Mathematicians Gave a Billiard Ball a Brain—and It Led to Something Unbelievable

pool table
Billiards With Memory Creates Intricate Patternsmevans - Getty Images
  • Mathematicians from the University of Amsterdam ran an experiment where a frictionless billiard ball was given spatial memory, meaning it never crossed its own path twice.

  • After running the simulation some 200 million times, such a system revealed a pattern of immense complexity.

  • While this could help scientists understand some biological functions, it’s perfect conditions and frictionless environment likely wouldn’t occur in nature.


It may not look like it, but slime molds are pretty smart — one was even a “visiting non-human scholar” at Massachusetts’ Hampshire College back in 2017. While lacking anything resembling a brain, the mold Physarum polycephalum navigates toward food sources without revisiting paths it’s already taken. In other words, the mold resembles some form of spatial memory.

This idea of spatial memory is particularly interesting to scientists at the University of Amsterdam, who ran an experiment analyzing the mathematical chaos surrounding an object that remembers the places it’s previously visited. In a new paper published last week in the journal Physical Review Letters, the researchers describe their experimental set-up as an “idealized game of billiards," which assumes that walls are perfectly bouncy and there are no objects other objects on the table other than the frictionless.

a graph with lines of lines
This shows how the spatial memory parameter eventually leads a frictionalless billiard ball to get trapped in a single point.University of Amsterdam

But in true slime mold fashion, the mathematicians altered the game by giving the ball spatial memory, meaning it could remember where it traversed and instead bounced against its previous trajectory rather than crossing its path from the past. After running some 200 million simulations using a variety of polygonal “billiard” tables, the team successfully mapped the likelihood of where a ball would eventually get tracked, which surprisingly formed intricate patterns. Zoom in on those patterns, and a particular region revealed yet even more patterns of complexity.

The fate of the ball rests on a bevy of initial conditions, including the shape of the table and its initial trajectory. Without the added parameter of spatial memory, this “idealized game of billiards” (under certain conditions) is a perfect example of mathematical chaos, where initial conditions can not necessarily, but when considering spatial memory, the conclusions have profound implications for biological research, such as Professor Slime Mold.
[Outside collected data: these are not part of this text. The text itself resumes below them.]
(* ===== verification/CniPlugin.v ===== *)
(** The CNI plugin (cmd/novanet-cni/main.go): the commands ADD, DEL and CHECK the
    container runtime runs, over the agent of AgentServer.v.  The plugin keeps no
    state; a call of the agent may be lost, or its answer may.  The theorems follow
    one pod from the runtime's arguments to the agent's records and back. *)

From Stdlib Require Import ZArith Lia Ascii String.
From stdpp Require Import base tactics list gmap strings fin_maps.
From S2P Require Import Prelude GoStrings GoMap GoNet GoCidr Bitmap IpamIndex IpamAllocator Identity PolicyTable EbpfMaps.
From S2P Require Import Dataplane PolicyCompiler PolicyEnforcement DpClient EgressManager AgentServer AgentProps FrrClient ConfigFile.

(** * The plugin *)

Definition defaultAgentSocket : string := "/run/novanet/cni.sock".
Definition cniVersion : string := "1.0.0".

(** What the runtime passes; the configuration is read from standard input, [None]
    when it is not JSON. *)
Record CmdArgs := mkCmdArgs {
  ca_ContainerID : string; ca_Netns : string; ca_IfName : string; ca_Args : string; ca_Stdin : option json }.

Record NetConf := mkNetConf { AgentSocket : string; LogFile : string }.

Record cni_result := mkResult {
  res_Version : string; res_IfName : string; res_Mac : string; res_Sandbox : string;
  res_Address : IPNet; res_Gateway : IP; res_RouteDst : IPNet; res_RouteGW : IP }.

Inductive cni_error := ErrConfig | ErrDial | ErrCode (c : code) | ErrNoAnswer | ErrAddress | ErrInvalidGateway.

Definition parseCNIArgs (args : string) : gmap string string :=
  if String.eqb args "" then ∅
  else foldl (fun m pair => match cut "=" pair with Some (k, v) => <[k := v]> m | None => m end) ∅ (split_on ";" args).

(** A missing key reads as the empty text. *)
Definition arg (args : CmdArgs) (k : string) : string := default "" (parseCNIArgs (ca_Args args) !! k).

Section Plugin.
(** The CNI library: whether it decodes the standard fields of the configuration. *)
Context (standard_fields : jobj -> bool).
(** The RPC library: whether it accepts the address of the agent; it does not
    connect. *)
Context (new_client : string -> bool).
Context {DN : DpNet} {MI : MapIter}.
Context (as_selector : LabelSelector -> option (labels -> bool)).
Context (nsr : option (LabelSelector -> list string)).
Context (pr : option (string -> string -> string -> LabelSelector -> list Z)).

Definition parseConfig (data : option json) : option NetConf :=
  match data with
  | Some (JObj o) =>
      if standard_fields o then
        s ← decode_field dec_str "agentsocket" o "";
        l ← decode_field dec_str "logfile" o "";
        Some (mkNetConf (if String.eqb s "" then defaultAgentSocket else s) l)
      else None
  | Some JNull => Some (mkNetConf defaultAgentSocket "")
  | _ => None
  end.

(** A command that reads the configuration and reaches the agent. *)
Definition with_agent {A} (args : CmdArgs) (s : Server) (unreachable : result cni_error A)
    (call : outcome (Server * result cni_error A)) : outcome (Server * result cni_error A) :=
  match parseConfig (ca_Stdin args) with
  | None => Val (s, Err ErrConfig)
  | Some conf => if new_client ("unix://" +:+ AgentSocket conf) then call else Val (s, unreachable)
  end.

Definition add_request (args : CmdArgs) : AddPodRequest :=
  mkAddPod (arg args "K8S_POD_NAME") (arg args "K8S_POD_NAMESPACE") (ca_ContainerID args) (ca_Netns args) (ca_IfName args) ∅.

Definition build_result (args : CmdArgs) (resp : AddPodResponse) : result cni_error cni_result :=
  match ParseCIDR (r_Ip resp +:+ "/" +:+ fmt_d (r_PrefixLength resp)) with
  | None => Err ErrAddress
  | Some (podIP, podNet) =>
      match ParseIP (r_Gateway resp) with
      | None => Err ErrInvalidGateway
      | Some gwIP =>
          match ParseCIDR "0.0.0.0/0" with
          | None => Err ErrAddress
          | Some (_, defaultDst) =>
              Ok (mkResult cniVersion (ca_IfName args) (r_Mac resp) (ca_Netns args) (mkIPNet podIP (net_mask podNet)) gwIP
                    defaultDst gwIP)
          end
      end
  end.

Definition cmdAdd (net : delivery) (e : call_env) (args : CmdArgs) (s : Server) : outcome (Server * result cni_error cni_result) :=
  with_agent args s (Err ErrDial)
    match net with
    | Lost => Val (s, Err ErrNoAnswer)
    | LateError => '(s, _) ← AddPod as_selector nsr pr (add_request args) e s; Val (s, Err ErrNoAnswer)
    | Delivered =>
        '(s, r) ← AddPod as_selector nsr pr (add_request args) e s;
        Val (s, match r with Err c => Err (ErrCode c) | Ok resp => build_result args resp end)
    end.

Definition del_request (args : CmdArgs) : DelPodRequest :=
  mkDelPod (arg args "K8S_POD_NAME") (arg args "K8S_POD_NAMESPACE") (ca_ContainerID args).

Definition cmdDel (net : delivery) (e : call_env) (args : CmdArgs) (s : Server) : outcome (Server * result cni_error unit) :=
  with_agent args s (Ok tt)
    match net with
    | Lost => Val (s, Err ErrNoAnswer)
    | LateError => s ← DelPod (del_request args) e s; Val (s, Err ErrNoAnswer)
    | Delivered => s ← DelPod (del_request args) e s; Val (s, Ok tt)
    end.

Definition cmdCheck (net : delivery) (args : CmdArgs) (s : Server) : outcome (Server * result cni_error unit) :=
  with_agent args s (Err ErrDial) (Val (s, match net with Delivered => Ok tt | _ => Err ErrNoAnswer end)).
End Plugin.
(** * Properties *)

(** C22: Whatever calls fail, a pass over a live cluster writes only objects of that
    cluster, each as the specification asks; a pass that ends without asking for a
    retry has stored every one of them; and once they are stored later passes change
    no object. *)
Theorem pass_applies_spec {AN : ApiNet} ns name c a a' r :
  clusters a !! (ns, name) = Some c -> cl_deleting c = false -> Reconcile ns name a = (a', r) ->
  (forall k, objects a' !! k = objects a !! k \/ exists o, (k, o) ∈ desired c /\ objects a' !! k = Some o) /\
  (quiet r = true -> forall k o, (k, o) ∈ desired c -> objects a' !! k = Some o) /\
  ((forall k o, (k, o) ∈ desired c -> objects a !! k = Some o) -> objects a' = objects a).
Proof.
  intros Hc Hd E. destruct (pass_step ns name c a a' r Hc Hd E) as (_ & W & S). split; [exact W|]. split.
  - intros Hq k o Hk. specialize (S Hq). rewrite Forall_forall in S. by apply (S (k, o)).
  - intros Hs. apply map_eq. intros k. destruct (W k) as [?|(o & Ho & E')]; [done|]. rewrite E'. symmetry. by apply Hs.
Qed.

(** C21: Once the API server answers every call, the first pass over a live cluster
    succeeds and stores every object of the cluster, whatever earlier passes left. *)
Theorem passes_recover {AN : ApiNet} N ns name c a :
  (forall n, (N <= n)%nat -> api_fails n = false) -> (N <= calls a)%nat ->
  clusters a !! (ns, name) = Some c -> cl_deleting c = false ->
  exists a' r, Reconcile ns name a = (a', r) /\ quiet r = true /\
    forall k o, (k, o) ∈ desired c -> objects a' !! k = Some o.
Proof.
  intros Hr Hn Hc Hd. destruct (pass_ok N Hr ns name c a Hn Hc Hd) as (a' & r & E & Hq).
  exists a', r. split; [done|]. split; [done|]. destruct (pass_step ns name c a a' r Hc Hd E) as (_ & _ & S).
  intros k o Hk. specialize (S Hq). rewrite Forall_forall in S. by apply (S (k, o)).
Qed.

(** The settings of the file the operator writes. *)
Definition file_config (c : NovaNetCluster) : AgentConfig :=
  let nw := Networking (cl_Spec c) in let d := DefaultAgentConfig in
  mkAgentConfig (c_ListenSocket d) (CNISocket d) (DataplaneSocket d) (nw_ClusterCIDR nw) 24 (nw_TunnelProtocol nw)
    (nw_RoutingMode nw)
    (mkRoutingConfig (if integrated c then "bgp" else "") "/run/frr" (if integrated c then nw_ControlPlaneVIP nw else "") 0 false 0 0 0 [])
    true false (L4LB d) (Encryption d) (HostFirewall d) (Bandwidth d) (LBIPAM d) (EBPFServices d) (IPv6 d) (DSR d)
    (XDPAcceleration d) (as_LogLevel (Agent (cl_Spec c))) ("127.0.0.1:" +:+ fmt_d (metricsPort c)).

Lemma config_loads c : LoadFromFile (Document (marshal (cluster_config c))) = Ok (file_config c).
Proof.
  unfold cluster_config, file_config. set (ma := "127.0.0.1:" +:+ _).
  generalize (as_LogLevel (Agent (cl_Spec c))) (nw_ClusterCIDR (Networking (cl_Spec c)))
    (nw_TunnelProtocol (Networking (cl_Spec c))) (nw_RoutingMode (Networking (cl_Spec c)))
    (nw_ControlPlaneVIP (Networking (cl_Spec c))) ma.
  intros ll cidr tp rm vip ma'. destruct (integrated c), vip; vm_compute; reflexivity.
Qed.
Definition attach_one (m : XdpManager * list (string * bool)) (name : string) : XdpManager * list (string * bool) :=
  let '(mgr, calls) := m in
  let native := is_native (mode mgr) in
  let done_ := mkXdpManager (mode mgr) (<[name := true]> (attached mgr)) in
  if attachFunc name native then (done_, calls ++ [(name, native)])
  else if is_best_effort (mode mgr) then
    (if attachFunc name false then done_ else mgr, calls ++ [(name, native); (name, false)])
  else (mgr, calls ++ [(name, native)]).

(** [ifaces] is the answer of the kernel; the calls made are returned. *)
Definition AttachAll (ifaces : option (list iface)) (mgr : XdpManager) : XdpManager * list (string * bool) * option xdp_error :=
  match mode mgr with
  | ModeDisabled => (mgr, [], Some ErrDisabled)
  | _ =>
      match ifaces with
      | None => (mgr, [], Some ErrInterfaces)
      | Some l =>
          match if_Name <$> filter (fun i => Is_true (eligible i)) l with
          | [] => (mgr, [], Some ErrNoInterfaces)
          | names => (foldl attach_one (mgr, []) names, None)
          end
      end
  end.
End Calls.

Definition DetachAll {MI : MapIter} (mgr : XdpManager) : XdpManager * list string := (mkXdpManager (mode mgr) ∅, (iter (attached mgr)).*1).
Definition AttachedInterfaces {MI : MapIter} (mgr : XdpManager) : list string := (iter (attached mgr)).*1.
Definition IsEnabled (mgr : XdpManager) : bool := match mode mgr with ModeDisabled => false | _ => true end.

Lemma attach_one_spec f mgr calls name mgr' calls' :
  attach_one f (mgr, calls) name = (mgr', calls') ->
  mode mgr' = mode mgr /\
  (forall n, attached mgr' !! n = if bool_decide (n = name) && f name (is_native (mode mgr)) ||
     bool_decide (n = name) && (is_best_effort (mode mgr) && f name false) then Some true else attached mgr !! n) /\
  exists more, calls' = calls ++ more /\ Forall (fun c => c.1 = name /\ (is_native (mode mgr) = false -> c.2 = false)) more.
Proof.
  unfold attach_one. destruct (f name (is_native (mode mgr))) eqn:E1.
  - intros [= <- <-]. split; [done|]. split.
    + intros n. cbn. case_bool_decide; [subst; cbn; by rewrite lookup_insert_eq|cbn; by rewrite lookup_insert_ne].
    + eexists. split; [done|]. constructor; [|constructor]. by split.
  - destruct (is_best_effort (mode mgr)) eqn:Eb.
    + assert (is_native (mode mgr) = false) as Hn by (by destruct (mode mgr)).
      intros [= <- <-]. split; [by destruct (f name false)|]. split.
      * intros n. destruct (f name false); cbn; case_bool_decide; cbn; subst; rewrite ?lookup_insert_eq, ?lookup_insert_ne by done; done.
      * eexists. split; [done|]. rewrite Hn. repeat constructor.
    + intros [= <- <-]. split; [done|]. split.
      * intros n. rewrite !andb_false_r. done.
      * eexists. split; [done|]. constructor; [|constructor]. by split.
Qed.

Lemma attach_fold f names : forall mgr calls mgr' calls',
  foldl (attach_one f) (mgr, calls) names = (mgr', calls') ->
  mode mgr' = mode mgr /\
  (forall n, attached mgr' !! n = if bool_decide (n ∈ names) && (f n (is_native (mode mgr)) || is_best_effort (mode mgr) && f n false)
     then Some true else attached mgr !! n) /\
  exists more, calls' = calls ++ more /\ Forall (fun c => c.1 ∈ names /\ (is_native (mode mgr) = false -> c.2 = false)) more.
Proof.
  induction names as [|name names IH]; intros mgr calls mgr' calls'; cbn [foldl].
  - intros [= <- <-]. split; [done|]. split; [done|]. exists []. by rewrite app_nil_r.
  - destruct (attach_one f (mgr, calls) name) as [m1 c1] eqn:E1. intros E2.
    destruct (attach_one_spec _ _ _ _ _ _ E1) as (M1 & A1 & more1 & -> & F1).
    destruct (IH _ _ _ _ E2) as (M2 & A2 & more2 & -> & F2). rewrite M1 in *. split; [done|]. split.
    + intros n. rewrite A2, A1, <- andb_orb_distrib_r. destruct (bool_decide_reflect (n = name)) as [->|Hne].
      * cbn. rewrite (bool_decide_eq_true_2 (name ∈ name :: names)) by (by left). cbn.
        destruct (f name _ || _); [by destruct (bool_decide (name ∈ names))|by rewrite andb_false_r].
      * cbn. assert (bool_decide (n ∈ name :: names) = bool_decide (n ∈ names)) as ->; [|done].
        apply bool_decide_ext. rewrite elem_of_cons. tauto.
    + exists (more1 ++ more2). split; [by rewrite app_assoc|]. apply Forall_app. split.
      * eapply Forall_impl; [exact F1|]. cbn. intros c [-> ?]. split; [by left|done].
      * eapply Forall_impl; [exact F2|]. cbn. intros c [? ?]. split; [by right|done].
Qed.

(** The interfaces attached are exactly those that are up, physical and that the
    daemon accepts, in the mode asked for. *)
Theorem attached_exactly f l m mgr' calls :
  AttachAll f (Some l) (NewXdpManager m) = (mgr', calls, None) ->
  forall n, attached mgr' !! n = Some true <->
    (exists i, i ∈ l /\ eligible i = true /\ if_Name i = n) /\
    (f n (is_native m) || is_best_effort m && f n false) = true.
Proof.
  unfold AttachAll. cbn [mode NewXdpManager]. intros E n.
  assert (foldl (attach_one f) (NewXdpManager m, []) (if_Name <$> filter (fun i => Is_true (eligible i)) l) = (mgr', calls)) as Ef
    by (destruct m; [done|..]; by destruct (if_Name <$> _); [|injection E as E]).
  destruct (attach_fold f _ _ _ _ _ Ef) as (_ & A & _). rewrite A. cbn [mode attached NewXdpManager]. rewrite lookup_empty.
  assert (n ∈ (if_Name <$> filter (fun i => Is_true (eligible i)) l) <-> exists i, i ∈ l /\ eligible i = true /\ if_Name i = n) as Hin.
  { rewrite list_elem_of_fmap. setoid_rewrite list_elem_of_filter. setoid_rewrite Is_true_true. naive_solver. }
  rewrite <- Hin. destruct (bool_decide_reflect (n ∈ if_Name <$> filter (fun i => Is_true (eligible i)) l)) as [H|H]; cbn.
  - destruct (f n (is_native m) || _); naive_solver.
  - naive_solver.
Qed.

(** Best effort never asks for native mode: the first attempt is already the generic
    one, and so is the retry. *)
Theorem best_effort_never_native f ifaces mgr' calls e :
  AttachAll f ifaces (NewXdpManager ModeBestEffort) = (mgr', calls, e) -> Forall (fun c => c.2 = false) calls.
Proof.
  unfold AttachAll. cbn [mode NewXdpManager]. destruct ifaces as [l|]; [|by intros [= _ <- _]].
  destruct (if_Name <$> _) as [|x names] eqn:El; [by intros [= _ <- _]|].
  destruct (foldl (attach_one f) _ (x :: names)) as [m' c'] eqn:Ef. intros [= _ <- _].
  destruct (attach_fold f _ _ _ _ _ Ef) as (_ & _ & more & -> & F). cbn [app].
  eapply Forall_impl; [exact F|]. cbn. intros c [_ H]. by apply H.
Qed.

Definition sample_ifaces : list iface := [mkIface "lo" true true; mkIface "eth0" false true; mkIface "veth1" false true; mkIface "eth1" false false].

Lemma attached_exactly_witness :
  attached (AttachAll (fun _ native => native) (Some sample_ifaces) (NewXdpManager ModeNative)).1.1 !! "eth0" = Some true.
Proof.
  apply (attached_exactly (fun _ native => native) sample_ifaces ModeNative _
           (AttachAll (fun _ native => native) (Some sample_ifaces) (NewXdpManager ModeNative)).1.2).
  - reflexivity.
  - split; [|reflexivity]. exists (mkIface "eth0" false true). split; [right; left|]. split; reflexivity.
Defined.

Lemma best_effort_never_native_witness :
  Forall (fun c => c.2 = false) (AttachAll (fun _ native => native) (Some sample_ifaces) (NewXdpManager ModeBestEffort)).1.2.
Proof.
  apply (best_effort_never_native (fun _ native => native) (Some sample_ifaces)
           (AttachAll (fun _ native => native) (Some sample_ifaces) (NewXdpManager ModeBestEffort)).1.1 _ None). reflexivity.
Defined.
End Xdp.

(** * Layer-2 announcements *)

Module L2Announce.

Inductive l2_error := ErrIPv6NANotImplemented | ErrInterface | ErrInvalidHWAddrLen | ErrSocket | ErrSend.

(** The interface: its hardware address if it is found, whether a raw socket can be
    opened, and whether a frame is sent. *)
Record link := mkLink { hw_addr : option (list Z); socket_ok : bool; send_ok : list Z -> bool }.
(* ===== verification/NodeLinks.v ===== *)
(** Links the agent makes on its own node through command-line tools and netlink: the
    WireGuard interface (internal/encryption), the shared tunnel interface
    (internal/tunnel/geneve_linux.go, vxlan_linux.go, prepare_linux.go) and the masquerade
    rule (internal/masquerade).  A tool may refuse any call; a call it accepts has its
    documented effect and a call it refuses has none. *)

From Stdlib Require Import ZArith Lia Ascii String.
From stdpp Require Import base tactics list gmap strings fin_maps.
From S2P Require Import Prelude GoStrings GoMap GoNet GoCidr EgressManager Overlay NodeServices.

(** * WireGuard *)

Module WireGuard.

(** [net.UDPAddr] and its text. *)
Record UDPAddr := mkUDP { u_IP : IP; u_Port : Z; u_Zone : string }.

Definition has_colon (s : string) : bool := existsb (fun c => bool_decide (c = ":"%char)) (list_ascii_of_string s).

Definition udp_string (a : UDPAddr) : string :=
  let ip := if (length (u_IP a) =? 0)%nat then "" else ip_string (u_IP a) in
  let host := if String.eqb (u_Zone a) "" then ip else ip +:+ "%" +:+ u_Zone a in
  if has_colon host then "[" +:+ host +:+ "]:" +:+ fmt_d (u_Port a) else host +:+ ":" +:+ fmt_d (u_Port a).

(** The device: whether it is up, its port and key, and its peers with their endpoint
    and allowed networks. *)
Record device := mkDevice { d_up : bool; d_listen : option (Z * string); d_peers : gmap string (string * list string) }.

(** The device if there is one, and the routes through it. *)
Record host := mkHost { dev : option device; routes : gset string }.

(** The commands of the source on the interface novanet-wg0. *)
Variant call :=
| IpLinkDel | IpLinkAdd | IpLinkUp
| WgConfigure (port : Z) (key : string)
| WgSetPeer (key endpoint : string) (allowed : list string)
| WgRemovePeer (key : string)
| IpRouteAdd (net : string)
| IpRouteDel (net : string).
Definition runServices (answer : result string (list ServiceInfo)) : outcome_of :=
  command conn "ListServices" answer (fun svcs => print (
    [["L4 LB SERVICES"]; ["=============="]; [""]; ["Total Services:"; count svcs]; [""]] ++
    match svcs with
    | [] => [["No services tracked."]; [""]; ["Enable L4 LB with l4lb.enabled=true in the NovaNet config."]]
    | _ => ["CLUSTER-IP"; "PORT"; "PROTOCOL"; "TYPE"; "BACKENDS"; "ALGORITHM"] ::
             ((fun s => [i_ClusterIp s; fmt_d (i_Port s); ServiceWatcher.i_Protocol s; i_Scope s; fmt_d (i_BackendCount s); i_Algorithm s]) <$> svcs)
    end)).

(** A tunnel as [ListTunnels] of the agent reports it. *)
Record TunnelInfoMsg := mkTunnelMsg {
  tm_NodeName : string; tm_NodeIp : string; tm_PodCidr : string; tm_InterfaceName : string; tm_Ifindex : Z; tm_Protocol : string }.

Definition AgentListTunnels {MI : MapIter} (mgr : option TunnelManager) : list TunnelInfoMsg :=
  match mgr with
  | None => []
  | Some m =>
      (fun t => mkTunnelMsg (ti_NodeName t) (ti_NodeIP t) (ti_PodCIDR t) (ti_InterfaceName t) (wrap32 (ti_Ifindex t)) (tm_protocol m)) <$> ListTunnels m
  end.

(** [ListServices] of the agent: what the watcher tracks, if there is one. *)
Definition AgentListServices (w : option Watcher) (svcs : option (list Service)) (slices : option (list EndpointSlice)) : list ServiceInfo :=
  match w with None => [] | Some w => ListTrackedServices w svcs slices end.

Definition tunnel_row (t : TunnelInfoMsg) : list string :=
  [tm_NodeName t; tm_NodeIp t; tm_PodCidr t; tm_InterfaceName t; fmt_d (tm_Ifindex t); tm_Protocol t].

Definition runTunnels (status : result string AgentStatus) (answer : result string (list TunnelInfoMsg)) : outcome_of :=
  match conn, status with
  | Ok _, Ok st =>
      command conn "ListTunnels" answer (fun tunnels => print (
        [["TUNNEL STATE"]; ["============"]; [""]; ["Routing Mode:"; as_RoutingMode st]; ["Tunnel Protocol:"; as_TunnelProtocol st];
         ["Active Tunnels:"; count tunnels]; [""]] ++
        match tunnels with
        | [] => [["No active tunnels."]; [""];
                 [if String.eqb (as_RoutingMode st) "native" then "Note: Tunnels are not used in native routing mode."
                  else "Note: Tunnels are created when remote nodes join the cluster."]]
        | _ => ["NODE"; "NODE_IP"; "POD_CIDR"; "INTERFACE"; "IFINDEX"; "PROTOCOL"] :: (tunnel_row <$> tunnels)
        end))
  | _, _ => command conn "GetAgentStatus" status (fun _ => "")
  end.
End agent.

(** * Routing *)

(** Spaces up to a width: [%-20s]. *)
Definition pad_right (n : nat) (s : string) : string := s +:+ spaces (n - width s).

(** Decimal digits with leading zeros: [%0nd] of a number that is not negative. *)
Fixpoint fixed_digits (n : nat) (x : Z) : string :=
  match n with O => "" | S n => fixed_digits n (x / 10) +:+ fmt_d (x mod 10) end.

(** [Format("15:04:05.000")] of a time in nanoseconds, [zone] seconds east of Greenwich. *)
Definition clock (zone ns : Z) : string :=
  let ms := (ns / 1000000 + zone * 1000) mod 86400000 in
  fixed_digits 2 (ms / 3600000) +:+ ":" +:+ fixed_digits 2 (ms / 60000 mod 60) +:+ ":" +:+
  fixed_digits 2 (ms / 1000 mod 60) +:+ "." +:+ fixed_digits 3 (ms mod 1000).

(** What [Recv] of a stream returns: a message, the end, or an error, with whether the
    context of the call is cancelled by then. *)
Inductive recv (A : Type) := Message (x : A) | EndOfStream | Broken (e : string) (cancelled : bool).
Arguments Message {A}. Arguments EndOfStream {A}. Arguments Broken {A}.

Section routing.
Context (conn : result string unit).

Definition runRoutingStatus (answer : result string AgentStatus) : outcome_of :=
  command conn "GetAgentStatus" answer (fun resp => print
    [["Routing Status"]; ["=============="]; [""]; ["Routing Mode:"; as_RoutingMode resp];
     ["Routing Connected:"; bool_text (as_NovarouteConnected resp)]; ["Tunnel Protocol:"; as_TunnelProtocol resp]]).

(** A line in place of an empty table. *)
Definition table_or (none : string) (header : list string) (rows : list (list string)) : string :=
  match rows with [] => none +:+ newline | _ => print (header :: rows) end.

Definition peer_header : list string := ["NEIGHBOR"; "REMOTE AS"; "STATE"; "PFX RECV"; "PFX SENT"; "BFD"; "UPTIME"; "OWNER"].
Definition peer_row (p : RoutingPeerInfo) : list string :=
  [ri_NeighborAddress p; fmt_d (ri_RemoteAs p); ri_State p; fmt_d (ri_PrefixesReceived p); fmt_d (ri_PrefixesSent p);
   or_dash (ri_BfdStatus p); or_dash (ri_Uptime p); or_dash (ri_Owner p)].
Definition runRoutingPeers (answer : result string (list RoutingPeerInfo)) : outcome_of :=
  command conn "GetRoutingPeers" answer (fun peers => table_or "No BGP peers configured." peer_header (peer_row <$> peers)).

Definition prefix_row (p : RoutingPrefixInfo) : list string := [rx_Prefix p; rx_Protocol p; rx_State p; rx_Owner p].
Definition runRoutingPrefixes (answer : result string (list RoutingPrefixInfo)) : outcome_of :=
  command conn "GetRoutingPrefixes" answer (fun l =>
    table_or "No prefixes advertised." ["PREFIX"; "PROTOCOL"; "STATE"; "OWNER"] (prefix_row <$> l)).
The concept of trapping is one that begs to be explored, also in real-life systems. For instance, we know that single-celled slime molds use self-avoiding paths. Do they also get trapped, and what happens when they do? Or do they have clever mechanisms to avoid this from happening at all? Do they use it to enhance search strategies for food?,” Mazi Jalaal, a co-author of the paper, said in a press statement. “The results would help us to better understand these biological systems, and perhaps even incorporate the lessons we learn to optimize this form of billiards with memory for use in robots.”

Of course, as one mathematician points out to New Scientist, these simulations don’t mirror biological systems, which tend to not frictionlessly glide along perfectly straight lines, but billiards with “living memory” could be a stepping stone to understanding these systems better.